(** A text cut at the first [c]. *)
Lemma find_split c s :
  0 <= Str.find c s ->
  s = Str.slice_to s (Str.find c s)
      +:+ String c (Str.slice_from s (Str.find c s + 1)).
Proof.
  unfold Str.slice_to, Str.slice_from.
  induction s as [|a s IH]; simpl; [lia|].
  destruct (Ascii.eqb_spec a c) as [->|Hne]; [done|].
  pose proof (find_ge c s).
  destruct (Z.ltb_spec (Str.find c s) 0); [lia|]. intros _.
  replace (Z.to_nat (Str.find c s + 1)) with (S (Z.to_nat (Str.find c s)))
    by lia.
  replace (Z.to_nat (Str.find c s + 1 + 1))
    with (S (Z.to_nat (Str.find c s + 1))) by lia.
  simpl. rewrite string_app_cons. f_equal. apply IH. lia.
Qed.

(** The scheme read off a text that starts with letters and a colon. *)
Lemma scheme_text_letters s rest :
  s <> EmptyString ->
  Str.forallb Str.is_ascii_alpha s = true ->
  scheme_text (s +:+ ":" +:+ rest) = Str.lower s.
Proof.
  intros Hne Halpha. unfold scheme_text.
  change (":" +:+ rest) with (String ":"%char rest).
  rewrite (find_app_absent _ _ _ (alpha_no_colon _ Halpha)).
  unfold Str.slice_to, Str.len. rewrite Nat2Z.id, take_app_length.
  rewrite (alpha_scheme_chars _ Halpha), andb_true_r.
  destruct s as [|a s]; [done|].
  simpl in Halpha. apply andb_true_iff in Halpha as [Ha _].
  rewrite string_app_cons.
  assert ((0 <? Z.of_nat (String.length (String a s))) = true) as ->
    by (apply Z.ltb_lt; simpl; lia).
  replace (Z.to_nat 1) with 1%nat by lia. simpl. by rewrite Ha.
Qed.

(** X7: [is_safe_url] in terms of the text of the URL: it answers [True]
    exactly when [urlparse] accepts the URL and the URL, cleaned of
    leading control characters and spaces and of tabs and line ends,
    reads [<scheme>:<rest>] with a scheme that is [http] or [https] up
    to the case of its letters. *)
Theorem is_safe_url_reads_scheme W url :
  is_safe_url W url = Ok true
  <-> (exists parsed, Urllib.urlparse (check_bracketed_netloc W) (check_nfkc_netloc W) url = Ok parsed)
      /\ exists s rest,
           cleaned url = s +:+ ":" +:+ rest
           /\ (Str.lower s = "http" \/ Str.lower s = "https").
Proof.
  unfold is_safe_url. split.
  - destruct (Urllib.urlparse _ _ url) as [parsed|] eqn:Hp; cbn; [|done].
    intros [= Hs]. apply bool_decide_eq_true in Hs.
    split; [eauto|].
    apply urlparse_scheme in Hp. rewrite Hp in Hs.
    assert (scheme_text (cleaned url) = "http"
            \/ scheme_text (cleaned url) = "https") as Hs'
      by (rewrite !elem_of_cons, elem_of_nil in Hs; tauto).
    clear Hs. unfold scheme_text in Hs'.
    destruct (Z.ltb_spec 0 (Str.find ":" (cleaned url))) as [Hpos|];
      [|by destruct Hs'].
    destruct (_ && _ && _); [|by destruct Hs'].
    exists (Str.slice_to (cleaned url) (Str.find ":" (cleaned url))),
           (Str.slice_from (cleaned url) (Str.find ":" (cleaned url) + 1)).
    split; [|done]. apply find_split. lia.
  - intros ([parsed Hp] & s & rest & Hu & Hs). rewrite Hp. cbn. f_equal.
    apply bool_decide_eq_true. apply urlparse_scheme in Hp.
    rewrite Hp, Hu, scheme_text_letters.
    + rewrite !elem_of_cons. tauto.
    + intros ->. by destruct Hs.
    + apply lower_alpha. by destruct Hs as [-> | ->].
Qed.

(** ** Where the files go *)

Lemma string_app_assoc s t u : (s +:+ t) +:+ u = s +:+ (t +:+ u).
Proof.
  induction s as [|a s IH]; [done|]. rewrite !string_app_cons. by rewrite IH.
Qed.

Lemma rfind_neg_absent c s : Str.rfind c s < 0 -> Str.contains c s = false.
Proof.
  induction s as [|a s IH]; simpl; [done|].
  rewrite contains_cons.
  destruct (Z.leb_spec 0 (Str.rfind c s)); [lia|].
  destruct (Ascii.eqb a c); [lia|]. intros _. simpl. apply IH. lia.
Qed.

(** The last [c] of a text stands before the part without [c]. *)
Lemma rfind_app_absent c s t :
  Str.contains c t = false -> Str.rfind c (s +:+ String c t) = Str.len s.
Proof.
  intros Ht. induction s as [|a s IH].
  - rewrite string_app_nil_l. simpl. rewrite (rfind_absent _ _ Ht).
    by rewrite Ascii.eqb_refl.
  - rewrite string_app_cons. simpl. rewrite IH.
    unfold Str.len. simpl String.length.
    destruct (Z.leb_spec 0 (Z.of_nat (String.length s))); lia.
Qed.

Lemma basename_has_no_slash p : Str.contains "/" (OsPath.basename p) = false.
Proof.
  unfold OsPath.basename, Str.slice_from.
  induction p as [|a p IH]; [done|]. simpl Str.rfind.
  pose proof (rfind_nonneg "/" p).
  destruct (Z.leb_spec 0 (Str.rfind "/" p)) as [Hr|Hr].
  - replace (Z.to_nat (Str.rfind "/" p + 1 + 1))
      with (S (Z.to_nat (Str.rfind "/" p + 1))) by lia.
    exact IH.
  - pose proof (rfind_neg_absent "/" p Hr) as Hp.
    destruct (Ascii.eqb a "/"%char) eqn:Ha; simpl; [exact Hp|].
    rewrite contains_cons, Ha. exact Hp.
Qed.

Lemma extension_has_no_slash content_type :
  Str.contains "/" (get_extension_from_content_type content_type) = false.
Proof.
  unfold get_extension_from_content_type.
  destruct (content_map !! content_type) as [e|] eqn:E; [|reflexivity].
  apply elem_of_list_to_map_2 in E. simpl.
  repeat (apply elem_of_cons in E as [[= _ ->]|E]; [reflexivity|]).
  by apply elem_of_nil in E.
Qed.

(** The file name is never empty and holds no slash. *)
Lemma filename_has_no_slash W url content_type filename :
  get_filename_from_url W url content_type = Ok filename ->
  filename <> EmptyString /\ Str.contains "/" filename = false.
Proof.
  unfold get_filename_from_url.
  destruct (Urllib.urlparse _ _ url) as [parsed|]; cbn; [|done].
  pose proof (basename_has_no_slash (Urllib.path parsed)) as Hb.
  pose proof (extension_has_no_slash content_type) as He.
  destruct (OsPath.basename (Urllib.path parsed)) as [|a s] eqn:Hname; simpl.
  - intros [= <-]. split; [done|]. by rewrite contains_app.
  - destruct (OsPath.splitext (String a s)) as [base ext].
    destruct ext; simpl; intros [= <-]; (split; [done|]); [|exact Hb].
    rewrite string_app_cons, contains_cons.
    rewrite contains_cons in Hb. apply orb_false_elim in Hb as [-> Hs].
    simpl. by rewrite contains_app, Hs.
Qed.

Lemma join_fetched_images filename :
  filename <> EmptyString -> Str.contains "/" filename = false ->
  OsPath.join "Fetched_Images" filename = "Fetched_Images" +:+ "/" +:+ filename.
Proof.
  intros Hne Hs. destruct filename as [|a s]; [done|].
  rewrite contains_cons in Hs. apply orb_false_elim in Hs as [Ha _].
  unfold OsPath.join, Str.startswith.
  change (String.prefix "/" (String a s))
    with (if ascii_dec "/" a then String.prefix "" s else false).
  destruct (ascii_dec "/" a) as [<-|_]; [discriminate Ha|]. reflexivity.
Qed.

Lemma take_app_ge s t n :
  (String.length s <= n)%nat ->
  Str.take n (s +:+ t) = s +:+ Str.take (n - String.length s) t.
Proof.
  revert n. induction s as [|a s IH]; intros n Hn.
  - rewrite !string_app_nil_l. simpl. by rewrite Nat.sub_0_r.
  - destruct n as [|n]; [simpl in Hn; lia|].
    rewrite !string_app_cons. simpl. rewrite IH by (simpl in Hn; lia). done.
Qed.

Lemma drop_app_ge s t n :
  (String.length s <= n)%nat ->
  Str.drop n (s +:+ t) = Str.drop (n - String.length s) t.
Proof.
  revert n. induction s as [|a s IH]; intros n Hn.
  - rewrite string_app_nil_l. simpl. by rewrite Nat.sub_0_r.
  - destruct n as [|n]; [simpl in Hn; lia|].
    rewrite string_app_cons. simpl. apply IH. simpl in Hn. lia.
Qed.

(** Splitting the extension off a path leaves the directory alone. *)
Lemma splitext_in_directory dir name :
  Str.contains "/" name = false ->
  exists base ext,
    OsPath.splitext (dir +:+ "/" +:+ name) = (dir +:+ "/" +:+ base, ext)
    /\ Str.contains "/" base = false /\ Str.contains "/" ext = false.
Proof.
  intros Hn. unfold OsPath.splitext.
  change ("/" +:+ name) with (String "/"%char name).
  rewrite (rfind_app_absent "/" dir name Hn).
  destruct (_ && _) eqn:Hcond.
  - apply andb_true_iff in Hcond as [Hlt%Z.ltb_lt _].
    set (d := Str.rfind "." (dir +:+ String "/"%char name)) in *.
    unfold Str.len in Hlt.
    exists (Str.take (Z.to_nat d - S (String.length dir)) name),
           (Str.drop (Z.to_nat d - S (String.length dir)) name).
    split; [|split; [by apply contains_take | by apply contains_drop]].
    unfold Str.slice_to, Str.slice_from.
    change (dir +:+ String "/"%char name) with (dir +:+ "/" +:+ name).
    rewrite <- !string_app_assoc.
    assert (String.length (dir +:+ "/") = S (String.length dir)) as Hlen.
    { clear. induction dir as [|a dir IH]; [done|].
      rewrite string_app_cons. simpl. by rewrite IH. }
    rewrite take_app_ge, drop_app_ge by (rewrite Hlen; lia).
    by rewrite Hlen.
  - exists name, EmptyString. by repeat split.
Qed.

Lemma pretty_N_char_not_slash y : Ascii.eqb (pretty_N_char y) "/"%char = false.
Proof. unfold pretty_N_char. by repeat case_match. Qed.

Lemma pretty_N_go_no_slash x : forall s,
  Str.contains "/" s = false -> Str.contains "/" (pretty_N_go x s) = false.
Proof.
  induction x as [x IH] using (well_founded_induction N.lt_wf_0). intros s Hs.
  destruct (decide (0 < x)%N) as [Hx|Hx].
  - rewrite pretty_N_go_step by done. apply IH.
    + apply N.div_lt; [done|]. reflexivity.
    + by rewrite contains_cons, pretty_N_char_not_slash.
  - assert (x = 0%N) as -> by lia. by rewrite pretty_N_go_0.
Qed.

Lemma pretty_nat_no_slash (k : nat) : Str.contains "/" (pretty k) = false.
Proof.
  unfold pretty, pretty_nat, pretty, pretty_N.
  destruct (decide _); [reflexivity|]. by apply pretty_N_go_no_slash.
Qed.

(** X8: every saved image lies directly in [Fetched_Images]: the path
    written is [Fetched_Images/<name>] with a name that is not empty
    and holds no slash, whatever the URL and the names already taken. *)
Theorem saved_path_in_directory W st url st' filename filepath r :
  download_image W st url = Ok (st', (SuccessfullyFetched filename filepath, r)) ->
  exists name,
    filepath = "Fetched_Images" +:+ "/" +:+ name
    /\ name <> EmptyString
    /\ Str.contains "/" name = false
    /\ OsPath.basename filepath = name.
Proof.
  intros Hd.
  apply download_image_saved_inv in Hd
    as (response & content & _ & _ & Hname & Hp & _).
  apply filename_has_no_slash in Hname as [Hne Hs].
  rewrite (join_fetched_images _ Hne Hs) in Hp.
  assert (forall name, name <> EmptyString -> Str.contains "/" name = false ->
            filepath = "Fetched_Images" +:+ "/" +:+ name ->
            exists name',
              filepath = "Fetched_Images" +:+ "/" +:+ name'
              /\ name' <> EmptyString /\ Str.contains "/" name' = false
              /\ OsPath.basename filepath = name') as Hdone.
  { intros name Hn Hc ->. exists name. repeat split; try done.
    by apply basename_after_slash. }
  pose proof (unique_filepath_spec (files st)
                ("Fetched_Images" +:+ "/" +:+ filename)) as Hspec.
  cbv zeta in Hspec. rewrite <- Hp in Hspec.
  destruct (splitext_in_directory "Fetched_Images" filename Hs)
    as (base & ext & Hsplit & Hb & He).
  rewrite Hsplit in Hspec.
  destruct Hspec as (_ & [[_ ->]|(_ & k & _ & -> & _)]).
  - by apply (Hdone filename).
  - apply (Hdone (base +:+ "_" +:+ pretty k +:+ ext)).
    + destruct base; done.
    + rewrite !contains_app, Hb, He, pretty_nat_no_slash. reflexivity.
    + unfold candidate. by rewrite !string_app_assoc.
Qed.

(** ** Reading the input line *)

Lemma rev_app_app s t : String.rev_app s t = String.rev s +:+ t.
Proof.
  unfold String.rev. revert t.
  induction s as [|a s IH]; intros t; simpl; [done|].
  rewrite (IH (String a t)), (IH (String a "")), string_app_assoc. done.
Qed.

Lemma rev_cons a s : String.rev (String a s) = String.rev s +:+ String a "".
Proof. unfold String.rev at 1. simpl. apply rev_app_app. Qed.

Lemma rev_snoc s a : String.rev (s +:+ String a "") = String a (String.rev s).
Proof.
  unfold String.rev.
  enough (forall t, String.rev_app (s +:+ String a "") t
                    = String a (String.rev_app s t)) as H by apply H.
  induction s as [|b s IH]; intros t; [done|].
  rewrite string_app_cons. simpl. apply IH.
Qed.

Section strip.

Variable f : ascii -> bool.

Lemma lstrip_snoc s a :
  Str.lstrip f (s +:+ String a "") =
  match Str.lstrip f s with
  | EmptyString => if f a then EmptyString else String a EmptyString
  | r => r +:+ String a ""
  end.
Proof.
  induction s as [|b s IH]; [done|].
  rewrite string_app_cons. simpl. destruct (f b); [exact IH|done].
Qed.

(** [rstrip] read from the left. *)
Lemma rstrip_cons a s :
  Str.rstrip f (String a s) =
  match Str.rstrip f s with
  | EmptyString => if f a then EmptyString else String a EmptyString
  | r => String a r
  end.
Proof.
  unfold Str.rstrip. rewrite rev_cons, lstrip_snoc.
  destruct (Str.lstrip f (String.rev s)) as [|b r].
  - by destruct (f a).
  - rewrite rev_snoc. rewrite rev_cons. by destruct (String.rev r).
Qed.

Lemma lstrip_all s : Str.lstrip f s = EmptyString <-> Str.forallb f s = true.
Proof.
  induction s as [|a s IH]; simpl; [done|].
  destruct (f a); simpl; [exact IH|]. split; discriminate.
Qed.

*****

● What is required:
Scan the listing for "repeat" and copy out each line that has it.

● Completed exercise:
  repeat (apply elem_of_cons in E as [[= _ ->]|E]; [reflexivity|]).
  - exists name, EmptyString. by repeat split.
Proof. unfold pretty_N_char. by repeat case_match. Qed.
  { intros name Hn Hc ->. exists name. repeat split; try done.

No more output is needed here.